Work instructions
Look for "with" in the records and copy every line that has it.

Records provided

Lemma after_writes_fun W (V : Z -> list Z) m d :
  Forall (fun w => w.2 = V w.1) W -> m ∈ W.*1 -> after_writes W m d = V m.
Proof.
  unfold after_writes. revert d; induction W as [|w W IH]; intros d HW Hm; cbn in *;
    [by apply not_elem_of_nil in Hm|].
  apply Forall_cons in HW as [Hw HW]. destruct (decide (m ∈ W.*1)) as [Hin|Hin].
  - by apply IH.
  - rewrite elem_of_cons in Hm. destruct Hm as [->|Hm]; [|done].
    rewrite decide_True by done. rewrite <- Hw. by apply after_writes_other.
Qed.

Section Commit.
Context (B : bst) (l : log) (pid : Z).
Hypothesis HL : linv (mklst B l) pid [].
Let n := Z.to_nat (lh_n l).
Let start := l_start l.
Let T := logged l.
Let V := view B.
Let D := disk B.

(** The log blocks, the header, and the disk once the header is written:
    the commit point. *)
Definition commit_log : list (Z * list Z) := log_copies V start (lh_block l) 0 n.
Definition commit_hdr : Z * list Z :=
  (start, head_block (lh_n l) (lh_block l) (D !!! Z.to_nat start)).
Definition commit_disk : list (list Z) := apply_writes (commit_log ++ [commit_hdr]) D.

Lemma commit_place :
  1 < start /\ 0 < l_size l <= 30 /\ start + l_size l <= disksize B /\
  Z.of_nat n < l_size l /\ length T = n /\ disksize B = Z.of_nat (length D) /\
  (disksize B < 2 ^ 31).
Proof using HL.
  destruct HL as [HB HD _ _ Hlen Hn _ _ _]. destruct HD as [_ Hsm (Hp1 & Hp2 & Hp3) _ _ _].
  destruct (bi_disk _ _ _ HB) as [Hsz _]. cbn [l_bio l_log] in *.
  change LOGSIZE with 30 in *. unfold T, logged, n, D, start in *. rewrite length_take. lia.
Qed.

Lemma commit_entry j : (j < n)%nat -> T !!! j = lh_block l !!! j /\ T !!! j ∈ T.
Proof using HL.
  intros Hj. pose proof commit_place as (_ & _ & _ & _ & Hl & _). split.
  - unfold T, logged. by rewrite lookup_total_take_lt.
  - apply list_elem_of_lookup_2 with j, list_lookup_lookup_total_lt. lia.
Qed.

Lemma commit_home b : b ∈ T -> home start (l_size l) (disksize B) b.
Proof using HL.
  intros Hb. pose proof (li_home _ _ _ HL) as Hh. rewrite Forall_forall in Hh. by apply Hh.
Qed.

Lemma commit_entries : entries_ok l (disksize B) 0 n.
Proof using HL.
  pose proof commit_place. unfold entries_ok. split_and!; try (unfold start in *; lia).
  - apply HL.
  - intros j Hj. destruct (commit_entry j) as [<- Hin]; [lia|]. by apply commit_home.
Qed.

Lemma commit_room : room B T.
Proof using HL.
  pose proof commit_place as (_ & Hs & _ & Hn & Hl & _). split.
  - intros m Hm. by apply (li_dirty _ _ _ HL).
  - change NBUF with 30%nat. lia.
Qed.

Lemma commit_clean m :
  start <= m < start + l_size l \/ m = 1 -> view B m = D !!! Z.to_nat m.
Proof using HL.
  intros Hm. apply (view_clean B pid); [apply HL|]. intros Hd.
  apply (li_dirty _ _ _ HL), commit_home in Hd.
  pose proof commit_place. revert Hd. apply not_home; lia.
Qed.

Lemma commit_log_addr k w :
  w ∈ take k commit_log -> start < w.1 < start + l_size l /\ exists b, b ∈ T /\ w.2 = V b.
Proof using HL.
  intros Hw. apply list_elem_of_lookup_1 in Hw as (i & Hi).
  apply lookup_take_Some in Hi as [Hi _]. apply list_elem_of_lookup_2 in Hi.
  apply list_elem_of_fmap in Hi as (j & -> & Hj). apply elem_of_seq in Hj.
  pose proof commit_place. destruct (commit_entry j) as [E Hin]; [lia|]. cbn.
  split; [lia|]. exists (T !!! j). split; [done|]. by rewrite E.
Qed.

Lemma commit_log_range k :
  Forall (fun w => 0 <= w.1 < Z.of_nat (length D)) (take k commit_log).
Proof using HL.
  apply Forall_forall. intros w Hw. apply commit_log_addr in Hw as [Hw _].
  pose proof commit_place. lia.
Qed.

Lemma commit_log_other k m :
  0 <= m -> ~ (start < m < start + l_size l) ->
  apply_writes (take k commit_log) D !!! Z.to_nat m = D !!! Z.to_nat m.
Proof using HL.
  intros Hm Hout. rewrite lookup_apply_writes by (apply commit_log_range || done).
  apply after_writes_other. intros Hx. apply list_elem_of_fmap in Hx as (w & -> & Hw).
  by apply commit_log_addr in Hw as [Hw _].
Qed.

Lemma commit_log_blocks k :
  Forall (fun w => length w.2 = BSIZE /\ Forall byte_ok w.2) (take k commit_log).
Proof using HL.
  apply Forall_forall. intros w Hw. apply commit_log_addr in Hw as (_ & b & Hb & ->).
  apply commit_home in Hb as (Hb & _). apply (view_len B pid []); [apply HL|lia].
Qed.

(** The disk at the commit point, block by block. *)
Lemma commit_disk_at m :
  0 <= m -> ~ (start < m < start + l_size l) ->
  commit_disk !!! Z.to_nat m =
    if decide (m = start) then commit_hdr.2 else D !!! Z.to_nat m.
Proof using HL.
  intros Hm Hout. pose proof commit_place as (? & ? & ? & ? & ? & ? & ?).
  unfold commit_disk. rewrite apply_writes_app. cbn -[apply_writes].
  unfold apply_writes at 1. cbn [fold_left commit_hdr fst snd].
  case_decide as Hs.
  - subst m. rewrite list_lookup_total_insert_eq; [done|].
    rewrite length_apply_writes. lia.
  - rewrite list_lookup_total_insert_ne by lia.
    rewrite <- (take_ge commit_log (length commit_log)) by lia. by apply commit_log_other.
Qed.

Lemma commit_disk_log j :
  (j < n)%nat -> commit_disk !!! Z.to_nat (start + Z.of_nat j + 1) = V (T !!! j).
Proof using HL.
  intros Hj. pose proof commit_place as (? & ? & ? & ? & ? & ? & ?).
  unfold commit_disk. rewrite apply_writes_app. unfold apply_writes at 1.
  cbn [fold_left commit_hdr fst snd]. rewrite list_lookup_total_insert_ne by lia.
  pose proof (commit_log_range (length commit_log)) as Hr. rewrite take_ge in Hr by lia.
  rewrite lookup_apply_writes by (done || lia).
  rewrite (after_writes_fun _ (fun a => V (T !!! Z.to_nat (a - start - 1)))).
  - f_equal. f_equal. lia.
  - apply Forall_forall. intros w Hw. apply list_elem_of_fmap in Hw as (i & -> & Hi).
    apply elem_of_seq in Hi. cbn. destruct (commit_entry i) as [E _]; [lia|].
    rewrite <- E. do 2 f_equal. lia.
  - apply list_elem_of_fmap. exists (start + Z.of_nat j + 1, V (lh_block l !!! j)).
    split; [done|]. apply list_elem_of_fmap. exists j. split; [done|]. apply elem_of_seq. lia.
Qed.

Lemma commit_hdr_list : hdr_list (commit_disk !!! Z.to_nat start) = T.
Proof using HL.
  pose proof commit_place as (? & ? & ? & ? & ? & Hsz & ?).
  rewrite commit_disk_at, decide_True by lia. cbn [snd commit_hdr].
  pose proof (li_n _ _ _ HL) as Hn. cbn in Hn.
  apply hdr_list_head_block.
  - apply disk_block_ok; [apply (li_disk _ _ _ HL)|]. unfold D in *. lia.
  - change LOGSIZE with 30. lia.
  - apply (li_len _ _ _ HL).
  - apply Forall_forall. intros b Hb. apply commit_home in Hb as (Hb & _). lia.
Qed.

Lemma commit_hdr_count : i32 (get_le 4 (commit_disk !!! Z.to_nat start) 0) = lh_n l.
Proof using HL.
  pose proof commit_place as (? & ? & ? & ? & ? & Hsz & ?).
  pose proof (li_n _ _ _ HL) as Hn. cbn in Hn.
  rewrite commit_disk_at, decide_True by lia. cbn [snd commit_hdr]. unfold head_block.
  destruct (disk_block_ok D start) as [Hl _]; [apply (li_disk _ _ _ HL)|unfold D in *; lia|].
  rewrite put_blocks_other, get_put_le_same by (unfold BSIZE in *; lia).
  change (i32 (u32 (lh_n l)) = lh_n l). rewrite i32_u32, i32_small; lia.
Qed.

Lemma commit_hdr_block : length commit_hdr.2 = BSIZE /\ Forall byte_ok commit_hdr.2.
Proof using HL.
  pose proof commit_place as (? & ? & ? & ? & ? & Hsz & ?).
  destruct (disk_block_ok D start) as [Hl Hb]; [apply (li_disk _ _ _ HL)|unfold D in *; lia|].
  cbn [snd commit_hdr]. rewrite head_block_len. split; [done|]. by apply head_block_byte_ok.
Qed.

Answer
  change LOGSIZE with 30 in *. unfold T, logged, n, D, start in *. rewrite length_take. lia.
  - apply list_elem_of_lookup_2 with j, list_lookup_lookup_total_lt. lia.
  - change NBUF with 30%nat. lia.
  - change LOGSIZE with 30. lia.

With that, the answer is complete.